In a joint statement this week, the industry bodies said that the latest upheaval to Australia’s workplace relations regime would lead to lower wage growth and fewer jobs, compounding the plight of workers and families who are already doing it tough.

“The so-called ‘Same Job, Same Pay’ proposals do not mean equal pay for men and women. It does not speak of fairness and justice, as its name falsely represents.

“It means by law, employers will have to pay workers with little knowledge or experience exactly the same as workers with decades of knowledge and experience. It means by law, you cannot earn better pay by working harder or longer, if your colleague does not share your ambition or work ethic,” the statement read.

“This retrograde policy will deny Australian workers flexibility and the capacity to be treated individually. It will deny them the opportunity to negotiate more pay for harder work. ‘Same job, same pay’ will take away worker incentive and reduce productivity. This is not fair for workers or their employers. There is a better way, for better pay.

“These changes will make it more difficult for small operators to do business with big companies, rendering many service providers simply unviable, while putting significant constraints on companies wishing to expand, construct new projects and infrastructure, or simply manage their operations in their own way.”

The business sector has warned that workplace rigidity will ensure these opportunities for growth willould either go begging, or companies will be forced to endure a never-ending rollercoaster of hiring and firing as project development, construction and commodity prices rise or fall.

“How is it fair that someone with six months’ experience can demand the same pay as someone with six years’ experience?,” the MCA’s CEO Tania Constable said.

“Our workplaces should be about fairness, reward for effort, and experience. Not a blanket approach that fails to understand that all workplaces are unique and worker ambition and values, varied.

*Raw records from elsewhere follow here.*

(* ===== verification/PrimitiveTests.v ===== *)
(** * The unit tests of [crates/ivory-primitives] *)

From S2P Require Import Prelude Testing Hex Text Uint UintFacts Hash Address Impls Keccak.
#[local] Open Scope Z_scope.
#[local] Open Scope test_scope.
#[local] Existing Instance sha3_reference | 0.

(** ** [uint.rs] *)

Module UintTests.
Definition n (v : Z) : U256 := U256Impls.from_u64 v.

Definition test_u256_zero : bool := let u := U256.zero in U256.is_zero u && (u == U256.ZERO).
Definition test_u256_one : bool := let u := U256.one in negb (U256.is_zero u) && (U256.low_u64 u == 1).
Definition test_u256_from_u64 : bool := U256.low_u64 (n 12345) == 12345.
Definition test_u256_from_u128 : bool :=
  let v := Z.shiftl 1 100 in U256.low_u128 (U256Impls.from_u128 v) == v.
Definition test_u256_add : bool :=
  let!! c := U256.checked_add (n 100) (n 200) in U256.low_u64 c == 300.
Definition test_u256_add_overflow : bool := is_none (U256.checked_add U256.MAX U256.ONE).
Definition test_u256_sub : bool :=
  let!! c := U256.checked_sub (n 300) (n 100) in U256.low_u64 c == 200.
Definition test_u256_sub_underflow : bool := is_none (U256.checked_sub (n 100) (n 200)).
Definition test_u256_mul : bool :=
  let!! c := U256.checked_mul (n 100) (n 200) in U256.low_u64 c == 20000.
Definition test_u256_mul_overflow : bool := is_none (U256.checked_mul U256.MAX (n 2)).
Definition test_u256_div : bool :=
  let!! c := U256.checked_div (n 1000) (n 3) in U256.low_u64 c == 333.
Definition test_u256_div_by_zero : bool := is_none (U256.checked_div (n 100) U256.ZERO).
Definition test_u256_rem : bool :=
  let!! c := U256.checked_rem (n 1000) (n 3) in U256.low_u64 c == 1.
Definition test_u256_ord : bool :=
  let a := n 100 in let b := n 200 in U256.ltb a b && U256.gtb b a && (a == a).
Definition test_u256_shift_left : bool :=
  let b := U256.shl U256.ONE 64 in (U256.limb b 0 == 0) && (U256.limb b 1 == 1).
Definition test_u256_shift_right : bool :=
  let a := mkU256 [0; 1; 0; 0] in
  let b := U256.shr a 64 in (U256.limb b 0 == 1) && (U256.limb b 1 == 0).
Definition test_u256_from_hex : bool :=
  (let! u := U256.from_hex (str "0x100") in U256.low_u64 u == 256) &&
  (let! u := U256.from_hex (str "0xff") in U256.low_u64 u == 255).
Definition test_u256_to_hex : bool :=
  (U256.to_hex (n 255) == str "0xff") && (U256.to_hex U256.ZERO == str "0x0").
Definition test_u256_bytes_roundtrip : bool :=
  let! original := U256.from_hex (str "0x0102030405060708090a0b0c0d0e0f101112131415161718191a1b1c1d1e1f20") in
  let bytes := U256.to_be_bytes original in
  let decoded := U256.from_be_bytes bytes in
  original == decoded.
Definition test_u256_bits : bool :=
  (U256.bits U256.ZERO == 0) && (U256.bits U256.ONE == 1) && (U256.bits (U256.shl U256.ONE 255) == 256).

Definition suite : list bool :=
  [test_u256_zero; test_u256_one; test_u256_from_u64; test_u256_from_u128; test_u256_add;
   test_u256_add_overflow; test_u256_sub; test_u256_sub_underflow; test_u256_mul; test_u256_mul_overflow;
   test_u256_div; test_u256_div_by_zero; test_u256_rem; test_u256_ord; test_u256_shift_left;
   test_u256_shift_right; test_u256_from_hex; test_u256_to_hex; test_u256_bytes_roundtrip; test_u256_bits].
Example uint_suite : passes suite = true.
Proof. vm_compute. reflexivity. Qed.
End UintTests.

(** ** [hash.rs] *)

Module HashTests.
Definition at_ {n} (h : Hash n) (i : nat) : option byte := HashImpls.index i h.
Definition hex_1_to_32 : bytes := str "0x0102030405060708090a0b0c0d0e0f101112131415161718191a1b1c1d1e1f20".
Definition starts_with (prefix s : bytes) : bool := is_some (strip_prefix prefix s).
Definition ends_with (suffix s : bytes) : bool := is_some (strip_prefix (rev suffix) (rev s)).
Fixpoint contains (part s : bytes) : bool :=
  starts_with part s || match s with [] => false | _ :: s => contains part s end.

Definition test_h256_zero : bool := let h : H256 := HashImpls.zero in Hash.is_zero h && (h == H256.ZERO).
Definition test_h256_from_hex : bool :=
  let! h := Hash.from_hex (n := 32) hex_1_to_32 in
  (at_ h 0 == Some x01) && (at_ h 31 == Some x20) && negb (Hash.is_zero h).
Definition test_h256_from_hex_no_prefix : bool :=
  let! h := Hash.from_hex (n := 32) (str "0102030405060708090a0b0c0d0e0f101112131415161718191a1b1c1d1e1f20") in
  at_ h 0 == Some x01.
Definition test_h256_from_hex_invalid : bool :=
  is_err (Hash.from_hex (n := 32) (str "0x123")) && is_err (Hash.from_hex (n := 32) (str "0xgg")).
Definition test_h256_display : bool :=
  let! h := Hash.from_hex (n := 32) hex_1_to_32 in
  let display := Hash.fmt_display h in
  starts_with (str "0x01020304") display && contains [xe2; x80; xa6] display
  && ends_with (str "1d1e1f20") display.
Definition test_h256_to_hex_roundtrip : bool :=
  let! h := Hash.from_hex (n := 32) hex_1_to_32 in hex_1_to_32 == Hash.to_hex h.
Definition test_h256_from_str : bool :=
  let! h := Hash.from_str (n := 32) hex_1_to_32 in at_ h 0 == Some x01.
Definition test_h256_xor : bool :=
  let! a := Hash.from_hex (n := 32) (str "0xffffffffffffffffffffffffffffffffffffffffffffffffffffffffffffffff") in
  let! b := Hash.from_hex (n := 32) (str "0x0f0f0f0f0f0f0f0f0f0f0f0f0f0f0f0f0f0f0f0f0f0f0f0f0f0f0f0f0f0f0f0f") in
  at_ (Hash.xor a b) 0 == Some xf0.
Definition test_h256_leading_zeros : bool :=
  (Hash.leading_zeros H256.ZERO == 256) &&
  (let! h := Hash.from_hex (n := 32) (str "0x0100000000000000000000000000000000000000000000000000000000000000") in
   Hash.leading_zeros h == 7).
Definition test_h256_ord : bool :=
  let! a := Hash.from_hex (n := 32) (str "0x0000000000000000000000000000000000000000000000000000000000000001") in
  let! b := Hash.from_hex (n := 32) (str "0x0000000000000000000000000000000000000000000000000000000000000002") in
  HashImpls.partial_cmp a b == Some Lt.
Definition test_h160_size : bool :=
  (HashImpls.SIZE (n := 20) == 20) && (length (HashImpls.as_bytes (Hash.ZERO : H160)) == 20%nat).
Definition test_h256_from_u64 : bool :=
  let h : H256 := Hash.from_u64 255 in (at_ h 31 == Some xff) && (at_ h 30 == Some x00).
(** JSON is the human-readable form, the quotes around the string left out. *)
Definition test_h256_serde_json : bool :=
  let! original := Hash.from_hex (n := 32) hex_1_to_32 in
  let json := Hash.serialize true original in
  contains (str "0x0102030405060708") json &&
  (let!! decoded := Hash.deserialize (n := 32) true json in original == decoded).
Definition test_h256_serde_bincode : bool :=
  let! original := Hash.from_hex (n := 32) hex_1_to_32 in
  let encoded := Hash.serialize false original in
  (length encoded == 32%nat) &&
  (let!! decoded := Hash.deserialize (n := 32) false encoded in original == decoded).

Definition suite : list bool :=
  [test_h256_zero; test_h256_from_hex; test_h256_from_hex_no_prefix; test_h256_from_hex_invalid;
   test_h256_display; test_h256_to_hex_roundtrip; test_h256_from_str; test_h256_xor; test_h256_leading_zeros;
   test_h256_ord; test_h160_size; test_h256_from_u64; test_h256_serde_json; test_h256_serde_bincode].
Example hash_suite : passes suite = true.
Proof. vm_compute. reflexivity. Qed.
End HashTests.

(** ** [address.rs], [signature.rs] and [keccak.rs] *)

Module AddressTests.
Definition mixed : bytes := str "0x742d35Cc6634C0532925a3b844Bc9e7595f5aB21".
Definition lower : bytes := str "0x742d35cc6634c0532925a3b844bc9e7595f5ab21".
Definition first_is_74 (a : Address) : bool := head (Address.as_bytes a) == Some x74.

Definition test_address_zero : bool :=
  let addr := AddressImpls.zero in Address.is_zero addr && (addr == Address.ZERO).
Definition test_address_from_hex : bool :=
  let! addr := Address.from_hex mixed in negb (Address.is_zero addr) && first_is_74 addr.
Definition test_address_from_hex_lowercase : bool :=
  let! addr := Address.from_hex lower in negb (Address.is_zero addr).
Definition test_address_display : bool :=
  let! addr := Address.from_hex mixed in
  let display := AddressImpls.fmt_display addr in
  HashTests.starts_with (str "0x") display && (length display == 42%nat).
Definition test_address_from_h256 : bool :=
  let! h := Hash.from_hex (n := 32) (str "0x000000000000000000000000742d35cc6634c0532925a3b844bc9e7595f5ab21") in
  first_is_74 (Address.from_h256 h).
Definition test_address_to_h256 : bool :=
  let! addr := Address.from_hex mixed in
  let h := Address.to_h256 addr in
  forallb (fun i => HashImpls.index i h == Some x00) (seq 0 12) &&
  (HashImpls.index_range 12 32 h == Some (Address.as_bytes addr)).
Definition test_address_roundtrip : bool :=
  let! addr := Address.from_hex lower in lower == Address.to_hex addr.
Definition test_address_parse : bool :=
  let! addr := Address.from_str lower in negb (Address.is_zero addr).
Definition test_address_create : bool :=
  let! sender := Address.from_hex lower in
  let addr1 := Address.create sender 0 in
  let addr2 := Address.create sender 1 in
  (addr1 != addr2) && negb (Address.is_zero addr1).
Definition test_eip55_checksum : bool :=
  let! addr := Address.from_hex (str "0x5aaeb6053f3e94c9b9a09f33669435e7ef1beaed") in
  Address.to_hex_checksummed addr == str "0x5aAeb6053F3E94C9b9A09f33669435E7Ef1BeAed".
Definition test_eip55_published_fixture : bool :=
  let! addr := Address.from_hex (str "0xfb6916095ca1df60bb79ce92ce3ea74c37c5d359") in
  Address.to_hex_checksummed addr == str "0xfB6916095ca1df60bB79Ce92cE3Ea74c37c5d359".
Definition test_address_create2 : bool :=
  let! sender := Address.from_hex lower in
  let salt := H256.ZERO in
  let code_hash := keccak256 (str "ivory-create2") in
  let a := Address.create2 sender salt code_hash in
  let b := Address.create2 sender (Hash.from_bytes (replicate 32 x01)) code_hash in
  (a != b) && negb (Address.is_zero a).
Definition test_address_serde : bool :=
  let! original := Address.from_hex lower in
  let!! decoded := AddressImpls.deserialize true (AddressImpls.serialize true original) in
  original == decoded.

Definition test_signature_zero : bool :=
  let sig := SignatureImpls.zero in Signature.is_zero sig && (sig == Signature.ZERO).
Definition test_public_key_zero : bool :=
  let pk := PublicKeyImpls.zero in PublicKey.is_zero pk && (pk == PublicKey.ZERO).
Definition test_secret_key_debug : bool :=
  SecretKeyImpls.fmt_debug (SecretKey.from_bytes (replicate 32 x01)) == str "SecretKey([REDACTED])".

Definition empty_input_matches_ethereum : bool :=
  Hash.to_hex (keccak256 []) == str "0xc5d2460186f7233c927e7db2dcc703c0e500b653ca82273b7bfad8045d85a470".

Definition suite : list bool :=
  [test_address_zero; test_address_from_hex; test_address_from_hex_lowercase; test_address_display;
   test_address_from_h256; test_address_to_h256; test_address_roundtrip; test_address_parse;
   test_address_create; test_eip55_checksum; test_eip55_published_fixture; test_address_create2;
   test_address_serde; test_signature_zero; test_public_key_zero; test_secret_key_debug;
   empty_input_matches_ethereum].
Example address_suite : passes suite = true.
Proof. vm_compute. reflexivity. Qed.
End AddressTests.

Employees should expect to be paid on their experience, skills and qualifications.

“This dangerous policy is just the latest in a long series of attacks on Australian businesses that have the cumulative effect of chasing away investment and jobs, hampering our economic recovery from Covid, and undermining Australia’s role in, and benefit from, a once in a multi-generation clean energy boom.”

Appea CEO Samantha McCulloch added that the Australian oil and gas industry promoted fair and equitable pay and working conditions that reward effort and experience across the diverse career opportunities available in the sector.

“The industry is working tirelessly to provide Australian households and industry with reliable, essential energy but needs an industrial relations framework that supports operational flexibility and improved productivity to ensure competitive and affordable gas supply that is needed for Australia’s cleaner energy future,” she added.

The industry bodies have called on the federal government to put the interests of the community and the broader economy ahead of this overt pursuit of giving more power to unions; a quid pro quo for years of generous support from the movement.

However, Minister for Employment and Workplace Relations Tony Burke said in an interview with the ABC on Tuesday that the government was not proposing, and would not propose legislation to this effect, but that it was simply "trying to fix a loophole".

“I can only think it's either - I think probably they've done the focus group research or something like that, with some marketing company, and the actual loophole that the government's wanting to close, they discovered was indefensible and so they've tried to go off on some sort of tangent,” Burke said.

“But the loophole is a really simple one, which is if an employer agrees with their workforce and register ‘this should be the rate of pay’, you shouldn't then be able to go to a labour hire company and completely undercut what you've just agreed to. That's a loophole.”